**Your instructions**
Extract from the entries below, exactly as given, only the lines from the line containing "Definition write_int (path" to the line containing "let color := Z.land color 16777215 in", both lines included.

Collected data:
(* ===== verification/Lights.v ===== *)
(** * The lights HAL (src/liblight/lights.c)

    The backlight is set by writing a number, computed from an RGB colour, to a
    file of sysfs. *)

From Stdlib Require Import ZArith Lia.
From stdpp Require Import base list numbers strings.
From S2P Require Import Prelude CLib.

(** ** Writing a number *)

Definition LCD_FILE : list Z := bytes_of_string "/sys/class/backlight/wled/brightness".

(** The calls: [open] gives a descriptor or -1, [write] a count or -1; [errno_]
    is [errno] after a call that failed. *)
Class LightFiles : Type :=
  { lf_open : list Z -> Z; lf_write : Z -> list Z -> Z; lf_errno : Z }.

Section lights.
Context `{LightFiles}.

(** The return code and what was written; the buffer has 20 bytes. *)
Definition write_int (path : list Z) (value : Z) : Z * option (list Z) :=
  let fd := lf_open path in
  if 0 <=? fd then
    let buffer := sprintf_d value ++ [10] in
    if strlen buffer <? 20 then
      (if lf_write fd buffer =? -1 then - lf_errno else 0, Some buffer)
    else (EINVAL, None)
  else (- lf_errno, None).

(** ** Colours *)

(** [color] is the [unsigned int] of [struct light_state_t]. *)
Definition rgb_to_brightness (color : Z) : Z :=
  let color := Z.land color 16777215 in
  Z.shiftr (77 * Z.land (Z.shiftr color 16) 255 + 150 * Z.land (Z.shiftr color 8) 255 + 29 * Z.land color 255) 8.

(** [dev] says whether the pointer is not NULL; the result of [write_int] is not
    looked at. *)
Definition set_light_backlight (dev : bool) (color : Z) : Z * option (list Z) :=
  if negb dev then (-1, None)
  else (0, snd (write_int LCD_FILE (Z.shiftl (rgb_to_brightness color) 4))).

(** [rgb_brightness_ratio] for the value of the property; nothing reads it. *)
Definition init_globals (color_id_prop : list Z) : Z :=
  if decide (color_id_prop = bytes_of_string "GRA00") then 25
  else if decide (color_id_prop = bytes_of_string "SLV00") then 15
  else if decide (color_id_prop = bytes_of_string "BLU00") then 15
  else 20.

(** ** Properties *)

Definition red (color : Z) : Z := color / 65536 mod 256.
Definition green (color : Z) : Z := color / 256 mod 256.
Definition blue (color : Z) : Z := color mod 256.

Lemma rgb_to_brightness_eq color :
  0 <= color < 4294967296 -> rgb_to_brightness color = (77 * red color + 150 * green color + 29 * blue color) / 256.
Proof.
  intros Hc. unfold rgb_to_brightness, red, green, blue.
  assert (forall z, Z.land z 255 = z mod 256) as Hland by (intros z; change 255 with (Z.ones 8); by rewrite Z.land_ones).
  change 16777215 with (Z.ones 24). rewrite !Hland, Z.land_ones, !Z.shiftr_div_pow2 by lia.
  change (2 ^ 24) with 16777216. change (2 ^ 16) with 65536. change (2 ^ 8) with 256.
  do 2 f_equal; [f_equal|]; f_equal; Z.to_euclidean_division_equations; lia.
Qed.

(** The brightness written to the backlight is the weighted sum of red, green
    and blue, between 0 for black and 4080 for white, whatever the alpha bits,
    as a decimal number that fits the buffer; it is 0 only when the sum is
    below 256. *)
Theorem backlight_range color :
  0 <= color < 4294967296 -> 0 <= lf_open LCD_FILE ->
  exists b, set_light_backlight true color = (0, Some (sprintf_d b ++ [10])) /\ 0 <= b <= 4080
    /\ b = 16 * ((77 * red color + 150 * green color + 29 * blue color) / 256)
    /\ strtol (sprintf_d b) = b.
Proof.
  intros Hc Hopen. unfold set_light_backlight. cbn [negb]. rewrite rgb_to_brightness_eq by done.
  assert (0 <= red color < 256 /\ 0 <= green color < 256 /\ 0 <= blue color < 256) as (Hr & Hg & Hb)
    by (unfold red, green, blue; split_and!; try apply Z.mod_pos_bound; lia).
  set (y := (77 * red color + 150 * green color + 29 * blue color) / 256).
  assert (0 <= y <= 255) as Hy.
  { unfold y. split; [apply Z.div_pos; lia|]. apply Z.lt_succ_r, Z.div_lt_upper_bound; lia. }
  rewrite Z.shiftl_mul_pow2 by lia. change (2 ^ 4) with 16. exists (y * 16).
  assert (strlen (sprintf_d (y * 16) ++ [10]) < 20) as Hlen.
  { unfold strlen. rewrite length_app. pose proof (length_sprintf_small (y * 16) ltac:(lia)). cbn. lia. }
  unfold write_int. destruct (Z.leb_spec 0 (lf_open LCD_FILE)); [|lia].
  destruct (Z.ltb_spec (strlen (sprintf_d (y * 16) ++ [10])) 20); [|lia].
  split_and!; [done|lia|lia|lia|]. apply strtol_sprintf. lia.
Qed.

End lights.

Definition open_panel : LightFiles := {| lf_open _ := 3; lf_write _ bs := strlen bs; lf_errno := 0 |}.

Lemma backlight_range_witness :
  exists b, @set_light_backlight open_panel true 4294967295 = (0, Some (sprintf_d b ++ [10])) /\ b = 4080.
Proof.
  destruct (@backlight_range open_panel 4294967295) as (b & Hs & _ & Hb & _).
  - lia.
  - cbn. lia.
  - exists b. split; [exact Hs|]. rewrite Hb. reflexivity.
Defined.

**Your solution**
Definition write_int (path : list Z) (value : Z) : Z * option (list Z) :=
  let fd := lf_open path in
  if 0 <=? fd then
    let buffer := sprintf_d value ++ [10] in
    if strlen buffer <? 20 then
      (if lf_write fd buffer =? -1 then - lf_errno else 0, Some buffer)
    else (EINVAL, None)
  else (- lf_errno, None).

(** ** Colours *)

(** [color] is the [unsigned int] of [struct light_state_t]. *)
Definition rgb_to_brightness (color : Z) : Z :=
  let color := Z.land color 16777215 in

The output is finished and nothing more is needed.